He told me I was experiencing night terrors. He said it with the comfortable confidence of someone recalling a fact they’ve recalled many times before, and I could tell he expected that to land with some weight, the way a diagnosis usually does. It didn’t, particularly. He went through the list of things I should avoid; caffeine, alcohol, marijuana, screens before bed. He talked about meditation while falling asleep, something about giving the brain a neutral focal point so it doesn’t generate its own. He told me that if it continued, he’d refer me to a sleep study where they could monitor my brain activity and potentially identify something more specific. He shook my hand at the end and told me most people see improvement within a couple of weeks with therapy and healthy sleep habits.

I thanked him and left to sit in my car in the parking lot for about ten minutes.

Night terrors. Avoid caffeine. Most people see improvement.

I don’t know what I expected him to say. There isn’t a diagnosis for what I’m describing, not really, and even if there were, it wouldn’t change the fact that tonight I’m going to lie down in my bed and close my eyes and end up back in that room. A name for it doesn’t help with that. A referral to a sleep study doesn’t help with that. I drove home, made dinner, and didn’t drink coffee, which I desperately wanted. I sat on my couch and tried to do the meditation thing using a video I found online. It helped a little. Not nearly enough though.

Getting ready for bed was its own ordeal. I kept slowing down whether intentionally or not. I brushed my teeth for probably fifteen minutes. I found myself standing in the bathroom in the dark after turning the light off, not moving, not particularly thinking, just not going to bed. Eventually I made myself lie down. I stared at the ceiling. I tried the meditation again, focusing on my breathing, counting exhales, all of it. The buzzing started before I was even asleep. Faint, like an early warning system. My whole body wanted to stay awake. I lay there for a long time, maybe an hour, rigid and resistant, and then at some point exhaustion won and I went under.

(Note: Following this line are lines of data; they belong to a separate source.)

(** ** The queue *)

(** The queue of a journal: every event fits, and the batch that was tried last
    is what the next scan selects, whatever has been queued since. *)
Record journal_ok (j : journal) : Prop := {
  jo_bytes : j_bytes j = events_size (j_batch j);
  jo_sizes : Forall (λ e, event_len e ≤ 512 * 1024) (j_batch j);
  jo_pending : j_pending j ≠ O →
    (j_pending j ≤ 64)%nat ∧ (j_pending j ≤ length (j_batch j))%nat
    ∧ ∀ more, batch_scan (j_pending j) 0 0 (j_batch j ++ more) = (j_pending j, events_size (take (j_pending j) (j_batch j)));
}.

(** The batches a journal may send. *)
Record legal_batch (events : list ExecutionEvent) : Prop := {
  lb_count : (1 ≤ length events ≤ 64)%nat;
  lb_size : length events = 1%nat ∨ events_size events ≤ batch_limit;
  lb_each : Forall (λ e, event_len e ≤ 512 * 1024) events;
}.

Lemma enqueue_ok env j r j' : journal_ok j → enqueue env j = (r, j') → journal_ok j'.
Proof.
  intros [Hb Hs Hp] He. destruct (enqueue_spec _ _ _ _ He) as (En & Ep & Eo & Eb & Ey).
  split; rewrite ?Ep, ?Eb, ?Ey.
  - by rewrite events_size_app, Hb.
  - apply Forall_app. split; [done|]. unfold to_log. cbn. destruct (accepted _ env) eqn:Ea; [|constructor].
    apply Forall_singleton. unfold accepted in Ea. apply andb_true_iff in Ea as [Ea _].
    apply andb_true_iff in Ea as [_ Ea%Z.leb_le]. done.
  - intros Hne. destruct (Hp Hne) as (H64 & Hl & Hm). split; [done|]. split; [rewrite length_app; lia|].
    intros more. rewrite <- app_assoc, Hm. by rewrite take_app_le by lia.
Qed.

(** What the next append sends. *)
Lemma next_batch_spec j count size :
  journal_ok j → j_batch j ≠ [] → next_batch j = (count, size) →
  legal_batch (take count (j_batch j)) ∧ (count ≤ length (j_batch j))%nat ∧ size = events_size (take count (j_batch j))
  ∧ (∀ more, batch_scan count 0 0 (j_batch j ++ more) = (count, size))
  ∧ (j_pending j ≠ O → count = j_pending j).
Proof.
  intros [_ Hs Hp] Hne Hb. unfold next_batch in Hb.
  set (limit := if (0 <? j_pending j)%nat then j_pending j else 64%nat) in *.
  assert (limit ≠ O ∧ (limit ≤ 64)%nat) as [H0 H64].
  { unfold limit. destruct (j_pending j); [cbn; lia|]. destruct (Hp ltac:(done)). cbn. lia. }
  pose proof (batch_scan_retry _ _ _ _ Hb) as Hm.
  destruct (batch_scan_spec limit 0 0 (j_batch j)) as (k & E & Hk & Hl & Hpos & Hsz & _).
  rewrite E in Hb. injection Hb as <- <-. rewrite Z.add_0_l in *. cbn [Nat.add] in *.
  specialize (Hpos H0 Hne eq_refl). split; [|split; [done|split; [done|split; [done|]]]].
  - split; [rewrite length_take; lia| |by apply Forall_take].
    destruct Hsz as [?|[?|?]]; [done|left; rewrite length_take; lia|by right].
  - intros Hn. destruct (Hp Hn) as (_ & _ & Hscan). specialize (Hscan []). rewrite app_nil_r in Hscan.
    unfold limit in E. destruct (j_pending j); [done|]. cbn [Nat.ltb Nat.leb] in E. congruence.
Qed.

Definition attempted (count : nat) (j : journal) : journal :=
  MkJournal (j_next j) (j_batch j) (j_bytes j) count (j_observe_subagents j).
Definition acknowledged (count : nat) (size : Z) (j : journal) : journal :=
  MkJournal (wrap32 (j_next j + Z.of_nat count)) (drop count (j_batch j)) (j_bytes j - size) 0 (j_observe_subagents j).

Lemma append_ok j count size :
  journal_ok j → j_batch j ≠ [] → next_batch j = (count, size) →
  journal_ok (attempted count j) ∧ journal_ok (acknowledged count size j).
Proof.
  intros Hok Hne Hb. destruct (next_batch_spec _ _ _ Hok Hne Hb) as ([Hc _ _] & Hl & -> & Hm & _).
  rewrite length_take in Hc. destruct Hok as [Hy Hs _].
  split; split; cbn [attempted acknowledged j_next j_batch j_bytes j_pending]; try done.
  - intros _. split; [lia|]. by split.
  - pose proof (events_size_app (take count (j_batch j)) (drop count (j_batch j))) as Hsz.
    rewrite take_drop in Hsz. lia.
  - by apply Forall_drop.
Qed.

(** ** The journal against its writer *)

(** A run of a journal: frames are observed, or only queued; the journal is
    flushed; other clients use the writer without touching this log. *)
Section run.
Context {W L : Type} `{!EventWriter W} {good : W → Prop} {wlog : W → list L} {stored : ExecutionEvent → L → Prop}.

Inductive jstep : relation (journal * W * list Envelope) :=
  | j_observe env j w seen r j' w' :
      observe env j w = (r, j', w') → jstep (j, w, seen) (j', w', seen ++ [env])
  | j_enqueue env j w seen r j' :
      enqueue env j = (r, j') → jstep (j, w, seen) (j', w, seen ++ [env])
  | j_flush j w seen r j' w' :
      flush j w = (r, j', w') → jstep (j, w, seen) (j', w', seen)
  | j_other j w seen w' :
      good w' → wlog w' = wlog w → jstep (j, w, seen) (j, w', seen).

(** A property that queueing and every append of a flush keep is kept by a run. *)
Section induction.
Context (P : journal → W → list Envelope → Prop).
Hypothesis Hok : ∀ j w seen, P j w seen → journal_ok j.
Hypothesis Henqueue : ∀ env j w seen r j', P j w seen → enqueue env j = (r, j') → P j' w (seen ++ [env]).
Hypothesis Happend : ∀ j w seen count size r w', P j w seen → j_batch j ≠ [] → next_batch j = (count, size) →
  append_turn_events (j_next j) (take count (j_batch j)) w = (r, w') →
  P (match r with Ok _ => acknowledged count size j | Err _ => attempted count j end) w' seen.
Hypothesis Hother : ∀ j w seen w', P j w seen → good w' → wlog w' = wlog w → P j w' seen.

Lemma flush_loop_keeps fuel j w seen r j' w' :
  (length (j_batch j) ≤ fuel)%nat → P j w seen → flush_loop fuel j w = (r, j', w') →
  P j' w' seen ∧ (r = Ok tt → j_batch j' = []).
Proof using Hok Happend.
  revert j w. induction fuel as [|fuel IH]; intros j w Hf HP Hr; cbn [flush_loop] in Hr.
  - destruct (j_batch j) eqn:E; [|cbn in Hf; lia]. by injection Hr as <- <- <-.
  - destruct (j_batch j) as [|e l] eqn:E; [by injection Hr as <- <- <-|].
    rewrite <- E in *. assert (j_batch j ≠ []) as Hne by (by rewrite E).
    destruct (next_batch j) as [count size] eqn:Eb.
    pose proof (next_batch_spec _ _ _ (Hok _ _ _ HP) Hne Eb) as ([Hc _ _] & Hl & _).
    cbn [j_next j_batch j_bytes j_observe_subagents] in Hr.
    destruct (append_turn_events _ _ w) as [r1 w1] eqn:Ea.
    pose proof (Happend _ _ _ _ _ _ _ HP Hne Eb Ea) as Hnext.
    destruct r1 as [[]|e1]; [|by injection Hr as <- <- <-].
    eapply IH; [|exact Hnext|exact Hr]. cbn. rewrite length_take in Hc. rewrite length_drop. lia.
Qed.

Lemma flush_keeps j w seen r j' w' :
  P j w seen → flush j w = (r, j', w') → P j' w' seen ∧ (r = Ok tt → j_batch j' = []).
Proof using Hok Happend. by apply flush_loop_keeps. Qed.

Lemma jstep_keeps st st' : P st.1.1 st.1.2 st.2 → jstep st st' → P st'.1.1 st'.1.2 st'.2.
Proof using Hok Henqueue Happend Hother.
  intros HP Hs. inversion Hs; subst; cbn in *.
  - rename select (observe _ _ _ = _) into Ho. unfold observe in Ho.
    destruct (enqueue env j) as [r1 j1] eqn:He. pose proof (Henqueue _ _ _ _ _ _ HP He) as HP1.
    destruct r1 as [[]|e]; [|by injection Ho as <- <- <-].
    destruct (_ || _); [|by injection Ho as <- <- <-]. by eapply flush_keeps.
  - by eapply Henqueue.
  - by eapply flush_keeps.
  - by eapply Hother.
Qed.

Lemma run_keeps st st' : P st.1.1 st.1.2 st.2 → rtc jstep st st' → P st'.1.1 st'.1.2 st'.2.
Proof using Hok Henqueue Happend Hother. intros HP Hs. induction Hs; eauto using jstep_keeps. Qed.
End induction.

(** The frames to log are the acknowledged ones and the queue.  The log is the
    acknowledged ones, or is ahead of them by the batch that was tried last. *)
Record journal_inv (sub : bool) (j : journal) (w : W) (seen : list Envelope) (acked : list ExecutionEvent) : Prop := {
  ji_ok : journal_ok j;
  ji_good : good w;
  ji_sub : j_observe_subagents j = sub;
  ji_seen : to_log sub seen = acked ++ j_batch j;
  ji_next : j_next j = Z.of_nat (length acked) + 1;
  ji_log : Forall2 stored acked (wlog w)
    ∨ (j_pending j ≠ O ∧ Forall2 stored (acked ++ take (j_pending j) (j_batch j)) (wlog w));
}.

Lemma new_journal_ok sub : journal_ok (new_journal sub).
Proof. by split. Qed.

Lemma journal_new sub w : good w → wlog w = [] → journal_inv sub (new_journal sub) w [] [].
Proof. intros Hg Hl. split; [apply new_journal_ok|done..|]. left. rewrite Hl. constructor. Qed.

Lemma journal_enqueue sub env j w seen acked r j' :
  journal_inv sub j w seen acked → enqueue env j = (r, j') → journal_inv sub j' w (seen ++ [env]) acked.
Proof.
  intros [] He. pose proof (enqueue_ok _ _ _ _ ji_ok0 He) as Hok'.
  destruct (enqueue_spec _ _ _ _ He) as (En & Ep & Eo & Eb & Ey). rewrite ji_sub0 in *.
  split; rewrite ?En, ?Ep, ?Eo; try done.
  - rewrite to_log_snoc, ji_seen0, Eb. by rewrite app_assoc.
  - destruct ji_log0 as [Hlog|[Hp Hlog]]; [by left|right]. split; [done|].
    rewrite Eb, take_app_le; [done|]. by apply (jo_pending _ ji_ok0).
Qed.

Context `{!WriterLaws W L good wlog stored}.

The room was bigger. I could feel it immediately. The ceiling seemed slightly higher, the walls slightly further, and the light was dull in a way that reminded me of a room lit only by an overcast sky coming through a window. The dripping from the hole was almost a trickle now, not quite but trending in that direction, a steady rhythm of dark liquid running down the wall and pooling at the base of it. The pool was small, but it was a pool. Last time it had just been a smear. I stood in the center of the room and did my rough calculations, the same way I had the night before, and I estimated maybe twenty percent larger than the first time. Twenty percent dimmer. The smell was worse, more present, filling the room fully now rather than just hanging near the hole.

And then I felt it.

I was standing in the middle of the room doing nothing, and I felt that I was not alone.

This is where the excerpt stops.